President Joe Biden on Tuesday proposed new taxes on the rich to help fund Medicare, saying the plan would help extend the insurance program’s solvency by 25 years and provide a degree of middle-class stability to millions of older adults.
In his plan, Biden is overtly declaring that the wealthy ought to shoulder a heavier tax burden. His budget would draw a direct line between those new taxes and the popular health insurance program for people older than 65, essentially asking those who’ve fared best in the economy to subsidize the rest of the population.

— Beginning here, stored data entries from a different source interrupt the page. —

(* ===== verification/Saves.v ===== *)
(** * Concurrent saves of the address book

    Every committed config change starts a goroutine [go kvs.savePeers()], and
    [SetLocalHTTPAddr] saves too (src/kvservice/kvservice.go).  A save reads the
    book under the mutex and writes the encoded list to the storage after it has
    released it, so the saves of two changes may be written in either order.
    [sstep] is the step relation of the book, the saves in flight and the
    storage, and of the pending addresses [handleJoin] writes, which are not saved;
    the codec is the JSON of [Messages].  The save of [SetLocalHTTPAddr] is a call
    and not a goroutine, but the others run beside it all the same, and what its
    caller does next is not part of the state. *)

From S2P Require Import Prelude GoLib Utf8 Json Schema Api Codec Peers Messages.

(** ** State and steps *)

Inductive saver :=
| Waiting
| Holding (stored : list persistedPeer).

Section saves.
Context {S : Type} `{RaftStorage S} `{!RaftStorageLaws S} (self : Z).

Record saveState := mkSaveState { sv_book : peerBook; sv_savers : list saver; sv_store : S }.

(** The write of [savePeers], for the list it has read. *)
Definition writeStored (stored : list persistedPeer) (st : S) : S :=
  match marshal stored with
  | None => st
  | Some data => storage_Set peerStoreKey data st
  end.

(** A change that is saved, and any change: [handleJoin] sets and clears pending addresses. *)
Inductive savedChange :=
| Committed (cc : ConfigChangeEntry)
| LocalAddr (addr : string).
Inductive bookChange :=
| Saved (ch : savedChange)
| SetPending (node : Z) (pi : peerInfo)
| ClearPending (node : Z).

Definition changeBook (b : peerBook) (ch : bookChange) : peerBook :=
  match ch with
  | Saved (Committed cc) => handleCommittedConfigChange self cc b
  | Saved (LocalAddr addr) => set_peers b (<[self := mkPeerAddrs "" addr]> (peers b))
  | SetPending node pi => set_pending b (<[node := pi]> (pendingJoinAddrs b))
  | ClearPending node => set_pending b (delete node (pendingJoinAddrs b))
  end.

(** The save a change starts. *)
Definition startedBy (ch : bookChange) : list saver :=
  match ch with Saved _ => [Waiting] | _ => [] end.

Inductive sstep : saveState -> option bookChange -> saveState -> Prop :=
| s_change ch b l st :
    sstep (mkSaveState b l st) (Some ch) (mkSaveState (changeBook b ch) (l ++ startedBy ch) st)
| s_read ord i b l st :
    l !! i = Some Waiting ->
    sstep (mkSaveState b l st) None (mkSaveState b (<[i := Holding (storedPeers ord b)]> l) st)
| s_write i stored b l st :
    l !! i = Some (Holding stored) ->
    sstep (mkSaveState b l st) None (mkSaveState b (delete i l) (writeStored stored st)).

(** Runs from a book without saves in flight, with the changes made so far. *)
Inductive srun (b0 : peerBook) (st0 : S) : list bookChange -> saveState -> Prop :=
| srun_start : srun b0 st0 [] (mkSaveState b0 [] st0)
| srun_change chs s ch s' : srun b0 st0 chs s -> sstep s (Some ch) s' -> srun b0 st0 (chs ++ [ch]) s'
| srun_save chs s s' : srun b0 st0 chs s -> sstep s None s' -> srun b0 st0 chs s'.

(** The book after some of the changes. *)
Definition bookAfter (b0 : peerBook) (chs : list bookChange) : peerBook := fold_left changeBook chs b0.

(** A list that was the book's content after a prefix of the changes. *)
Definition pastList (b0 : peerBook) (chs : list bookChange) (stored : list persistedPeer) : Prop :=
  ∃ pre ord, pre `prefix_of` chs ∧ stored = storedPeers ord (bookAfter b0 pre).

Record consistentSaves (b0 : peerBook) (st0 : S) (chs : list bookChange) (s : saveState) : Prop := {
  cs_book : sv_book s = bookAfter b0 chs;
  cs_held stored : Holding stored ∈ sv_savers s -> pastList b0 chs stored;
  cs_store : storage_Get peerStoreKey (sv_store s) = storage_Get peerStoreKey st0 ∨
    ∃ stored, pastList b0 chs stored ∧ storage_Get peerStoreKey (sv_store s) = marshal stored }.

Lemma pastList_more b0 chs ch stored : pastList b0 chs stored -> pastList b0 (chs ++ [ch]) stored.
Proof. intros (pre & ord & Hp & E). exists pre, ord. split; [by apply prefix_app_r|done]. Qed.

Lemma bookAfter_snoc b0 chs ch : bookAfter b0 (chs ++ [ch]) = changeBook (bookAfter b0 chs) ch.
Proof. unfold bookAfter. by rewrite fold_left_app. Qed.

Lemma srun_consistent b0 st0 chs s : srun b0 st0 chs s -> consistentSaves b0 st0 chs s.
Proof.
  induction 1 as [|chs s ch s' _ [Hb Hh Hst] Hstep|chs s s' _ [Hb Hh Hst] Hstep].
  - split; [done|by intros ? ?%elem_of_nil|by left].
  - inversion Hstep; subst. cbn [sv_book sv_savers sv_store] in *. split; cbn.
    + by rewrite bookAfter_snoc, <-Hb.
    + intros stored [Hin|Hin]%elem_of_app; [by apply pastList_more, Hh|].
      destruct ch; [by apply list_elem_of_singleton in Hin|by apply elem_of_nil in Hin..].
    + destruct Hst as [Hst|(stored & Hp & Hst)]; [by left|right]. eauto using pastList_more.
  - inversion Hstep as [|ord i b l st Hi|i stored b l st Hi]; subst; cbn [sv_book sv_savers sv_store] in *.
    + split; [done| |done]. intros stored Hin. cbn in Hin. apply list_elem_of_lookup in Hin as [j Hj].
      destruct (decide (j = i)) as [->|Hne].
      * rewrite list_lookup_insert_eq in Hj by (by eapply lookup_lt_Some). injection Hj as <-.
        exists chs, ord. by rewrite <-Hb.
      * rewrite list_lookup_insert_ne in Hj by done. apply Hh. by eapply list_elem_of_lookup_2.
    + split; [done| |].
      * intros stored' Hin. cbn in Hin. apply Hh. rewrite delete_take_drop in Hin.
        apply elem_of_app in Hin as [(j & Hj & _)%elem_of_take|[j Hj]%list_elem_of_lookup];
          [|rewrite lookup_drop in Hj]; by eapply list_elem_of_lookup_2.
      * right. exists stored. split; [by apply Hh; eapply list_elem_of_lookup_2|].
        unfold writeStored. cbn. by rewrite get_set.
Qed.

(** C18 (invariant).  What is stored is a whole book of the past: however the saves of any number
    of changes interleave, the stored list is the one found at the start or
    the complete list of the book as it was after some of the changes, and
    so is every list a save holds. *)
Theorem stored_book_is_past b0 st0 chs s :
  srun b0 st0 chs s ->
  (∀ stored, Holding stored ∈ sv_savers s -> pastList b0 chs stored) ∧
  (storage_Get peerStoreKey (sv_store s) = storage_Get peerStoreKey st0 ∨
   ∃ stored, pastList b0 chs stored ∧ storage_Get peerStoreKey (sv_store s) = marshal stored).
Proof. intros [_ Hh Hst]%srun_consistent. done. Qed.

(** Two changes whose saves are written in the other order. *)
Lemma overtaken_run ord b st ch1 ch2 :
  let b1 := changeBook b (Saved ch1) in
  let b2 := changeBook b1 (Saved ch2) in
  srun b st [Saved ch1; Saved ch2]
    (mkSaveState b2 [] (writeStored (storedPeers ord b1) (writeStored (storedPeers ord b2) st))).
Proof.
  intros b1 b2.
  eapply srun_save; [|by apply (s_write 0 (storedPeers ord b1) b2 [Holding (storedPeers ord b1)])].
  eapply srun_save.
  2: { apply (s_write 1 (storedPeers ord b2) b2 [Holding (storedPeers ord b1); Holding (storedPeers ord b2)]).
       done. }
  eapply srun_save; [|by apply (s_read ord 1 b2 [Holding (storedPeers ord b1); Waiting])].
  change [Saved ch1; Saved ch2] with ([Saved ch1] ++ [Saved ch2]).
  eapply srun_change; [|apply (s_change (Saved ch2) b1 [Holding (storedPeers ord b1)])].
  eapply srun_save; [|by apply (s_read ord 0 b1 [Waiting])].
  apply (srun_change _ _ [] (mkSaveState b [] st)); [constructor|apply (s_change (Saved ch1) b [])].
Qed.

(** C31 (error).  A later change can be lost: for any two saved changes there is a run in which both are
    made and all their saves have finished, and a restarted process finds the
    book as it was before the second one; a peer whose removal was committed
    is known again. *)
Theorem later_change_lost ord ids b st ch1 ch2 :
  Forall okJSON (storedPeers ord (changeBook b (Saved ch1))) ->
  ∃ s, srun b st [Saved ch1; Saved ch2] s ∧ sv_savers s = [] ∧
    sv_book s = bookAfter b [Saved ch1; Saved ch2] ∧
    KnownPeers (restart self ids (sv_store s)) = delete self (KnownPeers (changeBook b (Saved ch1))).
Proof.
  intros Hok. eexists. split_and!; [apply (overtaken_run ord)|done|done|]. cbn [sv_store].
  by apply (restart_saved ord self ids (changeBook b (Saved ch1))
    (writeStored (storedPeers ord (changeBook (changeBook b (Saved ch1)) (Saved ch2))) st)).
Qed.
End saves.

(** ** Witnesses *)

Definition local1 : savedChange := LocalAddr "h1".
Definition leave2 : savedChange := Committed (mkConfigChange RemoveNode 2).

Lemma sample_stored :
  storedPeers in_order (changeBook 1 sample_book (Saved local1)) =
    [mkPersistedPeer 2 "r2" "h2"; mkPersistedPeer 1 "" "h1"].
Proof. by vm_compute. Qed.

Lemma sample_stored_ok : Forall okJSON (storedPeers in_order (changeBook 1 sample_book (Saved local1))).
Proof. rewrite sample_stored. repeat constructor; by vm_compute. Qed.

Lemma stored_book_is_past_witness :
  ∃ s, srun 1 sample_book (∅ : gmap string bytes) [Saved local1; Saved leave2] s ∧
    (storage_Get peerStoreKey (sv_store s) = storage_Get peerStoreKey (∅ : gmap string bytes) ∨
     ∃ stored, pastList 1 sample_book [Saved local1; Saved leave2] stored ∧
       storage_Get peerStoreKey (sv_store s) = marshal stored).
Proof.
  eexists. split; [apply (overtaken_run 1 in_order)|].
  eapply (stored_book_is_past 1 sample_book (∅ : gmap string bytes) [Saved local1; Saved leave2]).
  apply (overtaken_run 1 in_order).
Defined.

(** Peer 2 was removed, and is back after the restart. *)
Lemma later_change_lost_witness :
  ∃ s, srun 1 sample_book (∅ : gmap string bytes) [Saved local1; Saved leave2] s ∧
    KnownPeers (sv_book s) !! 2 = None ∧
    KnownPeers (restart 1 [2; 3] (sv_store s)) !! 2 = Some (mkPeerAddrs "r2" "h2").
Proof.
  destruct (later_change_lost 1 in_order [2; 3] sample_book (∅ : gmap string bytes) local1 leave2 sample_stored_ok)
    as (s & Hrun & _ & Hb & Hk).
  exists s. rewrite Hb, Hk. split_and!; [done|by vm_compute|by vm_compute].
Defined.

Biden wants to increase the Medicare tax rate from 3.8% to 5% on income exceeding $400,000 per year, including salaries and capital gains. That would likely increase tax revenues by more than $117 billion over 10 years, according to prior estimates by the Tax Policy Center.
“This modest increase in Medicare contributions from those with the highest incomes will help keep the Medicare program strong for decades to come,” Biden wrote in a Tuesday essay in The New York Times. He called Medicare a “rock-solid guarantee that Americans have counted on to be there for them when they retire.”
The proposed Medicare changes are part of a fuller budget proposal that Biden plans to release on Thursday in Philadelphia. Pushing the proposal through Congress will likely be difficult, with Republicans in control of the House and Democrats holding only a slim majority in the Senate.
The proposal is a direct challenge to GOP lawmakers, who argue that economic growth comes from tax cuts like those pushed through by President Donald Trump in 2017. Those cuts disproportionately favored wealthier households and companies. They contributed to higher budget deficits, when growth failed to boom as Trump had promised and the economy was then derailed in 2020 by the coronavirus pandemic.
The conflicting worldviews on how taxes would impact the economy is part of a broader showdown. Biden and Congress need to reach a deal to raise the government’s borrowing authority at some point this summer, or else the government could default and plunge the U.S. into a debilitating recession.
Ahead of the 2024 campaign season, Democrats have ramped up talk around Medicare, vowing to fend off any Republican attempts to cut the program, although so far the GOP has vowed to avoid any cuts. Still, Republican lawmakers have reached little consensus on how to fulfill their promise to put the government on a path toward balancing the federal budget in the next 10 years.
Last year, members of the House Republican Study Committee proposed raising the eligibility age for Medicare to 67, which would match Social Security. But that idea hasn’t moved forward in a split Congress.
Republicans have denied that they plan to cut the program. A proposal from Sen. Rick Scott, R-Fla., that would require Congress to reconsider all federal laws every five years, including Medicare, has gotten little traction.
Biden’s plan is also intended to close what the White House describes as loopholes that allow people to avoid Medicare taxes on some income. Besides the taxes, Biden wants to expand Medicare’s ability to negotiate drug costs, which began with the Inflation Reduction Act. He signed the sweeping legislation last year.
Taken together, Biden’s new proposals would help shore up a key trust fund that pays for Medicare, which provides health care for older adults. According to the White House, the changes would keep the fund solvent until the 2050s, about 25 years longer than currently expected.
Changes would also be made to Medicare benefits. Biden wants to limit cost sharing for some generic drugs to only $2. The idea would lower out-of-pocket costs for treating hypertension, high cholesterol and other ailments.
In addition, the budget would end cost sharing for up to three mental health or behavioral health visits per year.